S’agissant du secteur de la consommation, vous estimiez dans un récent commentaire que les valorisations de sociétés comme Metro ou Carrefour sont «totalement déconnectées des fondamentaux». Pourquoi?

Carrefour, qui a perdu beaucoup de sa valeur l’été dernier, a connu un problème typique d’un leader qui s’est longtemps reposé sur ses lauriers. La société a mis beaucoup de temps pour diversifier une stratégie qui a été longtemps axée uniquement autour de ses hypermarchés. Aujourd’hui, les gens ne vont plus systématiquement à l’hypermarché faire leurs courses – s’ils s’y rendent, c’est pour les autres offres qui se trouvent à proximité. Carrefour a réagi avec des commerces de plus petite taille – comme Carrefour Market ou Carrefour City. C’est un processus d’adaptation qui prend du temps mais Carrefour a déjà mis en place des mesures d’amélioration. Le groupe bénéficiera de mêmes conditions d’achats que certains de ses concurrents comme Darty. Il commence aussi à rattraper son retard dans le commerce électronique.

«S’ils réussissent leur transition vers le numérique, les distributeurs
peuvent devenir des acteurs de premier plan dans le commerce de détail.»
Partout en Europe, on suit avec beaucoup d’attention l’arrivée d’Amazon et son impact sur les enseignes domestiques du commerce de détail. Les groupes de distribution traditionnels sont-ils à même de faire face à une évolution fondamentale du comportement des consommateurs – ou d’autres groupes sont-ils mieux adaptés à cette nouvelle donne? 

L’évolution du groupe allemand Ceconomy, récent spin off de Metro et qui est par ailleurs le premier actionnaire de la Fnac en France, est intéressante à cet égard. L’enseigne s’est déjà adaptée aux prix pratiqués par Amazon. Le client qui se rend dans un magasin avec l’idée de regarder des articles avant de les acheter en ligne n’a plus d’intérêt le faire, car il n’y a plus de véritable différence de prix. L’arrivée d’Amazon est déjà complètement intégrée dans le cours d’une action comme Ceconomy.

La perception du marché est-elle devenue trop négative envers les groupes de distribution?

Elle a été influencée par certains événements négatifs comme les difficultés de Toys"R"Us – une enseigne qui a fait faillite aux Etats-Unis, mais pas en Europe – ou encore celles du groupe Ludendo. Mais il ne faut pas oublier que les groupes actifs dans la distribution ont de solides compétences en matière de logistique, des compétences qui peuvent être mises à profit dans le secteur du e-commerce. S’ils réussissent leur transition vers le numérique, les groupes actifs dans la distribution peuvent devenir des acteurs de premier plan dans le commerce de détail.

Quels sont les objectifs de La Financière de l’Echiquier sur le marché suisse? 

Alors que 80% des actifs de nos fonds sont encore situés en France, notre but est d’accélérer notre développement à l’international.
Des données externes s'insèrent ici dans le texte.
Lemma del_replaced P l h :
  hdr_ok h -> Forall entry_ok l ->
  (forall e, In e l -> exists b, P e = Some b) ->
  exists h', rfold (fun old e =>
    let? d := P e in
    if (d : bool) then Some (old, true)
    else if negb (eid e =? HDR_OTHER) then
      let? (old, _) := httpHeaderDelById old (eid e) in Some (old, true)
    else
      let? (old, _) := httpHeaderDelByName old (ename e) in Some (old, true)) h l = Some h' /\
    hdr_ok h' /\ owner h' = owner h /\
    live h' = List.filter (fun e => negb (existsb (fun f => replaces f e) (List.filter (fun e => negb (default false (P e))) l))) (live h).
Proof.
  intros Hok Hl. revert h Hok. induction Hl as [|e l He Hl IH]; intros h Hok HP.
  - exists h. cbn. split_and!; try done. generalize (live h). induction l as [|x l IHl]; cbn; [done|by rewrite <- IHl].
  - cbn [rfold List.filter]. destruct (HP e) as [b Hb]; [by left|]. rewrite Hb. cbn [mbind option_bind default from_option id].
    assert (forall f g (k : list HttpHeaderEntry), List.filter (fun e => negb (g e)) (List.filter (fun e => negb (f e)) k)
             = List.filter (fun e => negb (f e || g e)) k) as Hff.
    { clear. intros f g k. induction k as [|x k IHk]; cbn; [done|]. destruct (f x); cbn; [done|]. destruct (g x); cbn; by rewrite IHk. }
    assert (forall x, In x l -> exists b, P x = Some b) as HP' by (intros; apply HP; by right).
    destruct b; cbn [negb].
    + by apply IH.
    + destruct (eid e =? HDR_OTHER) eqn:Eo; cbn [negb]; zify_bools.
      * destruct (httpHeaderDelByName_ok h (ename e) Hok) as (h1 & -> & Hok1 & Hl1 & Ho1). bind_simpl.
        destruct (IH h1 Hok1 HP') as (h2 & -> & Hok2 & Ho2 & Hl2). exists h2. split_and!; try done; [congruence|].
        rewrite Hl2, Hl1, Hff. cbn [existsb]. unfold replaces at 2. rewrite (proj2 (Z.eqb_eq _ _) Eo). done.
      * destruct He as [Hid _].
        destruct (httpHeaderDelById_ok h (eid e) Hok Hid Eo) as (h1 & -> & Hok1 & Hl1 & Ho1). bind_simpl.
        destruct (IH h1 Hok1 HP') as (h2 & -> & Hok2 & Ho2 & Hl2). exists h2. split_and!; try done; [congruence|].
        rewrite Hl2, Hl1, Hff. cbn [existsb]. unfold replaces at 2. rewrite (proj2 (Z.eqb_neq _ _) Eo). done.
Qed.

(** The entries of [fresh] that are not denied. *)
Definition allowed (denied : option (list Z)) (fresh : HttpHeader) : list HttpHeaderEntry :=
  List.filter (fun e => negb (match denied with Some m => cbit m (eid e) | None => false end)) (live fresh).

Lemma denied_id_ok denied id :
  (forall m, denied = Some m -> length m = HttpHeaderMask_size) -> 0 <= id < HDR_ENUM_END ->
  denied_id denied id = Some (match denied with Some m => cbit m id | None => false end).
Proof.
  intros Hd Hid. unfold denied_id. destruct denied as [m|]; [|done]. apply CBIT_TEST_cbit, in_mask_hdr; auto.
Qed.

Lemma httpHeaderUpdate_ok old fresh denied :
  hdr_ok old -> hdr_ok fresh -> (forall m, denied = Some m -> length m = HttpHeaderMask_size) ->
  exists h, httpHeaderUpdate old fresh denied = Some h /\ hdr_ok h /\ owner h = owner old /\
    live h = List.filter (fun e => negb (existsb (fun f => replaces f e) (allowed denied fresh))) (live old)
             ++ allowed denied fresh /\
    entries h = map Some (live h).
Proof.
  intros Hold Hfresh Hd. unfold httpHeaderUpdate.
  pose proof (ok_entries _ Hfresh) as Hef.
  assert (forall e, In e (live fresh) -> denied_id denied (eid e) =
            Some (match denied with Some m => cbit m (eid e) | None => false end)) as HP.
  { intros e Hin. apply denied_id_ok; [done|]. apply (proj1 (List.Forall_forall _ _) Hef e Hin). }
  assert (List.filter (fun e => negb (default false (denied_id denied (eid e)))) (live fresh) = allowed denied fresh) as Hal.
  { unfold allowed. apply filter_ext_in. intros e Hin. by rewrite HP. }
  rewrite hdrRead_live.
  destruct (del_replaced (fun e => denied_id denied (eid e)) (live fresh) old Hold Hef) as (h1 & -> & Hok1 & Ho1 & Hl1);
    [eauto|]. bind_simpl. rewrite Hal in Hl1.
  rewrite hdrRead_live.
  destruct (add_clones (fun e => denied_id denied (eid e)) (live fresh) h1 Hok1 Hef) as (h2 & -> & Hok2 & Hl2 & Ho2);
    [eauto|]. bind_simpl. rewrite Hal in Hl2.
  destruct (httpHeaderRepack_ok h2) as (h3 & -> & He3 & Hl3 & Hm3 & Hn3 & Ho3).
  exists h3. split; [done|]. split_and!; [by eapply hdr_ok_same_live|congruence|by rewrite Hl3, Hl2, Hl1|by rewrite He3, Hl3].
Qed.

Lemma httpHeaderAppend_ok dest src :
  hdr_ok dest -> hdr_ok src ->
  exists h, httpHeaderAppend dest src = Some h /\ hdr_ok h /\ live h = live dest ++ live src /\ owner h = owner dest.
Proof.
  intros Hd Hs. unfold httpHeaderAppend. rewrite hdrRead_live.
  destruct (add_clones (fun _ => Some false) (live src) dest Hd (ok_entries _ Hs)) as (h & Hh & Hok & Hl & Ho); [eauto|].
  exists h. split; [exact Hh|]. split_and!; try done. rewrite Hl. f_equal.
  generalize (live src). intros l. induction l as [|x l IHl]; [done|]. cbn in *. by f_equal.
Qed.

(** ** Packing *)

Definition pack (l : list HttpHeaderEntry) : bytes := concat (map httpHeaderEntryPackInto l).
Avec près de 11 milliards d’euros d’encours d’actifs sous gestion, la possibilité d’accroître la part détenue par des investisseurs à l’étranger est encore importante.

Quels sont vos effectifs en Suisse et à quels clients vous adressez-vous? 

Nous avons une relation de proximité de long terme avec les investisseurs suisses. Nous avons ouvert un bureau basé à Genève, dirigé par un responsable de pays et comptons renforcer l’équipe. Nous visons à recruter une à deux personnes supplémentaires à Zurich également, soit une équipe de quatre personnes en Suisse. Nos clients sont avant tout des tiers gérants, des family office et des banques privées. Nous rencontrons régulièrement les sélectionneurs de fonds de banques en Suisse. Nous ne cessons d’adapter notre proposition de valeur aux enjeux des investisseurs helvètes, particulièrement exigeants et bien formés.